Alla base della class action depositata al Tribunale di Milano, città italiana dove hanno sede legale le multinazionali del settore, una sentenza di Bologna che a luglio, accogliendo un ricorso per condotta antisindacale, ha dichiarato illegittimo l’accordo stipulato da Assodelivery con un solo sindacato considerato non rappresentativo (Ugl), imposto ai rider "come condizione per poter continuare a lavorare". Il contratto, spiegano le tre categorie della Cgil coinvolte (Nidil, Filcams e Filt), "sancisce il cottimo come forma di retribuzione limitando i diritti dei lavoratori delle piattaforme. La class action è una iniziativa nuova dai possibili effetti dirompenti per il mercato del lavoro. Un esito positivo consentirebbe, infatti, a tutti i rider di avere retribuzioni adeguate e condizioni di lavoro parametrate alla contrattazione collettiva di settore". Il contratto "pirata" con Ugl aveva anche spaccato il fronte di Assodelivery. Just Eat, fuoriuscita dall’associazione, ha scelto di inquadrare i rider della flotta con un contratto di lavoro subordinato, diverso da quello applicato dalle altre piattaforme.

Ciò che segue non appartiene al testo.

(* ===== verification/JsonFuel.v ===== *)
(** * The fuel of the JSON parser

    [parse_value], [parse_elements] and [parse_members] of [JsonText]
    recurse on fuel, and [parse] gives them the length of the text plus
    one.  This file shows that the fuel never decides the answer: every
    parser consumes at least one character for each unit of fuel it
    needs, so the characters consumed bound the fuel needed
    ([parsers_fuel]), more fuel gives the same result, and a text that
    is accepted with some fuel is accepted by [parse]
    ([parse_fuel_enough]).  [parse] therefore rejects a text only for
    what the text is. *)

From stdpp Require Import base option list strings.
From Stdlib Require Import ZArith NArith Ascii String Lia.
From S2P Require Import Prelude Json Http Platform JsonText.

Local Open Scope char_scope.

#[local] Arguments Nat.min : simpl never.
#[local] Arguments Nat.sub : simpl never.

(** ** Definitions *)

(** The parser [p] consumes input and needs no more fuel than it
    consumes: when it returns [r] from [s] with fuel [fuel], [r] is
    shorter than [s], and any fuel that is at least [fuel] or at least
    the number of characters consumed gives the same result. *)
Definition fuel_bounded {A} (p : nat → list ascii → option (A * list ascii))
    (fuel : nat) : Prop :=
  ∀ s a r, p fuel s = Some (a, r) →
    List.length r < List.length s ∧
    ∀ fuel', Nat.min fuel (List.length s - List.length r) ≤ fuel' →
             p fuel' s = Some (a, r).

(** The three parsers at fuel [fuel]. *)
Definition parsers_fuel_bounded (fuel : nat) : Prop :=
  fuel_bounded parse_value fuel ∧ fuel_bounded parse_elements fuel ∧
  fuel_bounded parse_members fuel.

(** ** What the lexical functions consume *)

Lemma skip_ws_length s : List.length (skip_ws s) ≤ List.length s.
Proof.
  induction s as [|c s IH]; simpl; [done|]. destruct (is_ws c); simpl; lia.
Qed.

Lemma expect_length c s r : expect c s = Some r → List.length r < List.length s.
Proof.
  unfold expect. pose proof (skip_ws_length s) as Hs.
  destruct (skip_ws s) as [|c' r']; [done|]. destruct (Ascii.eqb c' c); [|done].
  intros [= <-]. simpl in Hs. lia.
Qed.

Lemma strip_prefix_length p s r :
  strip_prefix p s = Some r → List.length r ≤ List.length s.
Proof.
  revert s. induction p as [|a p IH]; intros [|b s]; simpl; try done.
  - by intros [= <-].
  - by intros [= <-].
  - destruct (Ascii.eqb a b); [|done]. intros Hr%IH. lia.
Qed.

Lemma parse_chars_length_aux n : ∀ s str r,
  List.length s ≤ n → parse_chars s = Some (str, r) →
  List.length r < List.length s.
Proof.
  induction n as [|n IH]; intros [|c s] str r Hn; simpl in *; try done; [lia|].
  destruct (Ascii.eqb c dquote); [intros [= _ <-]; lia|].
  destruct (Ascii.eqb c bslash).
  - destruct s as [|e s1]; [done|]. destruct (Ascii.eqb e "u").
    + destruct s1 as [|h1 [|h2 [|h3 [|h4 s2]]]]; try done.
      destruct (unescape_hex h1 h2 h3 h4); simpl; [|done].
      destruct (parse_chars s2) as [[str' r']|] eqn:Hrec; simpl; [|done].
      intros [= _ <-]. apply IH in Hrec; simpl in *; lia.
    + destruct (unescape e); simpl; [|done].
      destruct (parse_chars s1) as [[str' r']|] eqn:Hrec; simpl; [|done].
      intros [= _ <-]. apply IH in Hrec; simpl in *; lia.
  - destruct (is_control c); [done|].
    destruct (parse_chars s) as [[str' r']|] eqn:Hrec; simpl; [|done].
    intros [= _ <-]. apply IH in Hrec; simpl in *; lia.
Qed.

Lemma parse_chars_length s str r :
  parse_chars s = Some (str, r) → List.length r < List.length s.
Proof. by apply (parse_chars_length_aux (List.length s)). Qed.

Lemma span_digits_length s ds r :
  span_digits s = (ds, r) → List.length s = List.length ds + List.length r.
Proof.
  revert ds r. induction s as [|c s IH]; simpl; intros ds r.
  - by intros [= <- <-].
  - destruct (is_digit c); [|by intros [= <- <-]].
    destruct (span_digits s) as [ds' r']. intros [= <- <-].
    simpl. by rewrite (IH ds' r').
Qed.

Lemma parse_sign_length s negative r :
  parse_sign s = (negative, r) → List.length r ≤ List.length s.
Proof.
  destruct s as [|c s]; simpl; [by intros [= _ <-]|].
  destruct (Ascii.eqb c "-"); intros [= _ <-]; simpl; lia.
Qed.

Lemma parse_number_length s n r :
  parse_number s = Some (n, r) → List.length r < List.length s.
Proof.
  unfold parse_number. destruct (parse_sign s) as [negative s1] eqn:Hsign.
  destruct (span_digits s1) as [ds r'] eqn:Hspan.
  apply parse_sign_length in Hsign. apply span_digits_length in Hspan.
  destruct ds as [|d ds]; [done|].
  destruct (digits_value (d :: ds)); simpl; [|done].
  destruct (continues_number r'); [done|].
  destruct (safe_integer _); [|done]. intros [= _ <-]. simpl in Hspan. lia.
Qed.

(** ** What the parsers consume, and the fuel they need *)

(** A parser that consumes input needs at least one unit of fuel, so it
    is enough to look at the fuels that are successors. *)
Lemma fuel_bounded_S {A} (p : nat → list ascii → option (A * list ascii)) fuel :
  (∀ s a r, p (S fuel) s = Some (a, r) →
     List.length r < List.length s ∧
     ∀ f', Nat.min (S fuel) (List.length s - List.length r) ≤ S f' →
           p (S f') s = Some (a, r)) →
  fuel_bounded p (S fuel).
Proof.
  intros Hp s a r [Hlen Hfuel]%Hp. split; [done|].
  intros [|f'] Hf'; [lia|by apply Hfuel].
Qed.

Lemma fuel_bounded_O {A} (p : nat → list ascii → option (A * list ascii)) :
  (∀ s, p 0 s = None) → fuel_bounded p 0.
Proof. intros Hp s a r. by rewrite Hp. Qed.

Lemma parse_value_fuel_step fuel :
  parsers_fuel_bounded fuel → fuel_bounded parse_value (S fuel).
Proof.
  intros (_ & IHe & IHm). apply fuel_bounded_S. intros s v r.
  rewrite parse_value_S. setoid_rewrite parse_value_S.
  pose proof (skip_ws_length s) as Hws.
  destruct (skip_ws s) as [|c r0]; [done|]. simpl in Hws.
  destruct (is_digit c || Ascii.eqb c "-").
  { destruct (parse_number _) as [[n r']|] eqn:Hn; simpl; [|done].
    intros [= <- <-]. apply parse_number_length in Hn. simpl in Hn.
    split; [lia|done]. }
  destruct (Ascii.eqb c dquote).
  { destruct (parse_chars r0) as [[str r']|] eqn:Hstr; simpl; [|done].
    intros [= <- <-]. apply parse_chars_length in Hstr. split; [lia|done]. }
  destruct (Ascii.eqb c "n").
  { destruct (strip_prefix _ r0) as [r'|] eqn:Hp; simpl; [|done].
    intros [= <- <-]. apply strip_prefix_length in Hp. split; [lia|done]. }
  destruct (Ascii.eqb c "t").
  { destruct (strip_prefix _ r0) as [r'|] eqn:Hp; simpl; [|done].
    intros [= <- <-]. apply strip_prefix_length in Hp. split; [lia|done]. }
  destruct (Ascii.eqb c "f").
  { destruct (strip_prefix _ r0) as [r'|] eqn:Hp; simpl; [|done].
    intros [= <- <-]. apply strip_prefix_length in Hp. split; [lia|done]. }
  destruct (Ascii.eqb c "[").
  { destruct (expect "]" r0) as [r'|] eqn:Hclose.
    - intros [= <- <-]. apply expect_length in Hclose. split; [lia|done].
    - destruct (parse_elements fuel r0) as [[items r']|] eqn:Hitems;
        simpl; [|done].
      intros [= <- <-]. apply IHe in Hitems as [Hlen Hfuel].
      split; [lia|]. intros f' Hf'. by rewrite (Hfuel f') by lia. }
  destruct (Ascii.eqb c "{"); [|done].
  destruct (expect "}" r0) as [r'|] eqn:Hclose.
  - intros [= <- <-]. apply expect_length in Hclose. split; [lia|done].
  - destruct (parse_members fuel r0) as [[members r']|] eqn:Hmembers;
      simpl; [|done].
    intros [= <- <-]. apply IHm in Hmembers as [Hlen Hfuel].
    split; [lia|]. intros f' Hf'. by rewrite (Hfuel f') by lia.
Qed.

Lemma parse_elements_fuel_step fuel :
  parsers_fuel_bounded fuel → fuel_bounded parse_elements (S fuel).
Proof.
  intros (IHv & IHe & _). apply fuel_bounded_S. intros s vs r.
  rewrite parse_elements_S. setoid_rewrite parse_elements_S.
  destruct (parse_value fuel s) as [[v r0]|] eqn:Hv; simpl; [|done].
  apply IHv in Hv as [Hlen0 Hfuel0].
  destruct (expect "," r0) as [r1|] eqn:Hcomma.
  - pose proof (expect_length _ _ _ Hcomma) as Hlen1.
    destruct (parse_elements fuel r1) as [[vs' r2]|] eqn:Hrest; simpl; [|done].
    intros [= <- <-]. apply IHe in Hrest as [Hlen2 Hfuel2].
    split; [lia|]. intros f' Hf'.
    rewrite (Hfuel0 f') by lia. simpl. rewrite Hcomma.
    by rewrite (Hfuel2 f') by lia.
  - destruct (expect "]" r0) as [r1|] eqn:Hclose; simpl; [|done].
    intros [= <- <-]. pose proof (expect_length _ _ _ Hclose) as Hlen1.
    split; [lia|]. intros f' Hf'.
    rewrite (Hfuel0 f') by lia. simpl. by rewrite Hcomma, Hclose.
Qed.

Lemma parse_members_fuel_step fuel :
  parsers_fuel_bounded fuel → fuel_bounded parse_members (S fuel).
Proof.
  intros (IHv & _ & IHm). apply fuel_bounded_S. intros s ms r.
  rewrite parse_members_S. setoid_rewrite parse_members_S.
  destruct (expect dquote s) as [r0|] eqn:Hquote; simpl; [|done].
  destruct (parse_chars r0) as [[k r1]|] eqn:Hkey; simpl; [|done].
  destruct (expect ":" r1) as [r2|] eqn:Hcolon; simpl; [|done].
  pose proof (expect_length _ _ _ Hquote) as Hlenq.
  pose proof (expect_length _ _ _ Hcolon) as Hlenc.
  pose proof (parse_chars_length _ _ _ Hkey) as Hlenk.
  destruct (parse_value fuel r2) as [[v r3]|] eqn:Hv; simpl; [|done].
  apply IHv in Hv as [Hlen3 Hfuel3].
  destruct (expect "," r3) as [r4|] eqn:Hcomma.
  - pose proof (expect_length _ _ _ Hcomma) as Hlen1.
    destruct (parse_members fuel r4) as [[ms' r5]|] eqn:Hrest; simpl; [|done].
    intros [= <- <-]. apply IHm in Hrest as [Hlen5 Hfuel5].
    split; [lia|]. intros f' Hf'.
    rewrite (Hfuel3 f') by lia. simpl. rewrite Hcomma.
    by rewrite (Hfuel5 f') by lia.
  - destruct (expect "}" r3) as [r4|] eqn:Hclose; simpl; [|done].
    intros [= <- <-]. pose proof (expect_length _ _ _ Hclose) as Hlen1.
    split; [lia|]. intros f' Hf'.
    rewrite (Hfuel3 f') by lia. simpl. by rewrite Hcomma, Hclose.
Qed.

(** Each parser consumes at least as many characters as it needs fuel. *)
Lemma parsers_fuel fuel : parsers_fuel_bounded fuel.
Proof.
  induction fuel as [|fuel IH].
  - split_and!; by apply fuel_bounded_O.
  - split_and!; [by apply parse_value_fuel_step
                |by apply parse_elements_fuel_step
                |by apply parse_members_fuel_step].
Qed.

(** More fuel gives the same value. *)
Lemma parse_text_fuel_mono fuel fuel' s v :
  fuel ≤ fuel' → parse_text fuel s = Some v → parse_text fuel' s = Some v.
Proof.
  unfold parse_text. intros Hle.
  destruct (parse_value fuel s) as [[v' r]|] eqn:Hv; [|done].
  destruct (proj1 (parsers_fuel fuel) _ _ _ Hv) as [_ Hfuel].
  by rewrite (Hfuel fuel') by lia.
Qed.

(** The length of the text is fuel enough. *)
Lemma parse_text_fuel_length fuel s v :
  parse_text fuel s = Some v → parse_text (S (List.length s)) s = Some v.
Proof.
  unfold parse_text.
  destruct (parse_value fuel s) as [[v' r]|] eqn:Hv; [|done].
  destruct (proj1 (parsers_fuel fuel) _ _ _ Hv) as [_ Hfuel].
  by rewrite (Hfuel (S (List.length s))) by lia.
Qed.

Lemma length_list_ascii_of_string s :
  List.length (list_ascii_of_string s) = String.length s.
Proof. induction s as [|c s IH]; simpl; by rewrite ?IH. Qed.

(** ** [parse] is the parser without fuel *)

(** The fuel [parse] gives its parser never decides the answer:
    [parse] returns a value exactly when the parser returns it with
    some fuel, so no text is rejected for lack of fuel. *)
Theorem parse_fuel_enough s v :
  parse s = Ok v ↔ ∃ fuel, parse_text fuel (list_ascii_of_string s) = Some v.
Proof.
  unfold parse. split.
  - destruct (parse_text _ _) as [v'|] eqn:Hv; [|done]. intros [= <-]. eauto.
  - intros [fuel Hv%parse_text_fuel_length].
    rewrite length_list_ascii_of_string in Hv. by rewrite Hv.
Qed.

(** Once the parser has returned a value, more fuel returns the same
    value: the result of parsing does not depend on the fuel. *)
Theorem parse_text_fuel_stable fuel1 fuel2 s v1 v2 :
  parse_text fuel1 s = Some v1 → parse_text fuel2 s = Some v2 → v1 = v2.
Proof.
  intros H1 H2.
  apply (parse_text_fuel_mono _ (Nat.max fuel1 fuel2)) in H1, H2; [|lia..].
  congruence.
Qed.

E il tavolo romano aperto ormai nel lontano 2018 dal ministero del Lavoro per cercare un accordo su regole condivise sembra essersi arenato. Nel frattempo sono cambiati tre ministri (Di Maio, Catalfo e Orlando), la pandemia ha sparigliato le carte e il tema dei ciclofattorini sembra essere uscito dall’agenda politica. "Con questa ulteriore iniziativa giudiziaria – spiega il sindacato – la Cgil interviene su uno dei principali fattori distorsivi della contrattazione del settore e di precarizzazione del lavoro tra i rider, che ha impedito fino ad oggi di avviare un dialogo trasparente e costruttivo".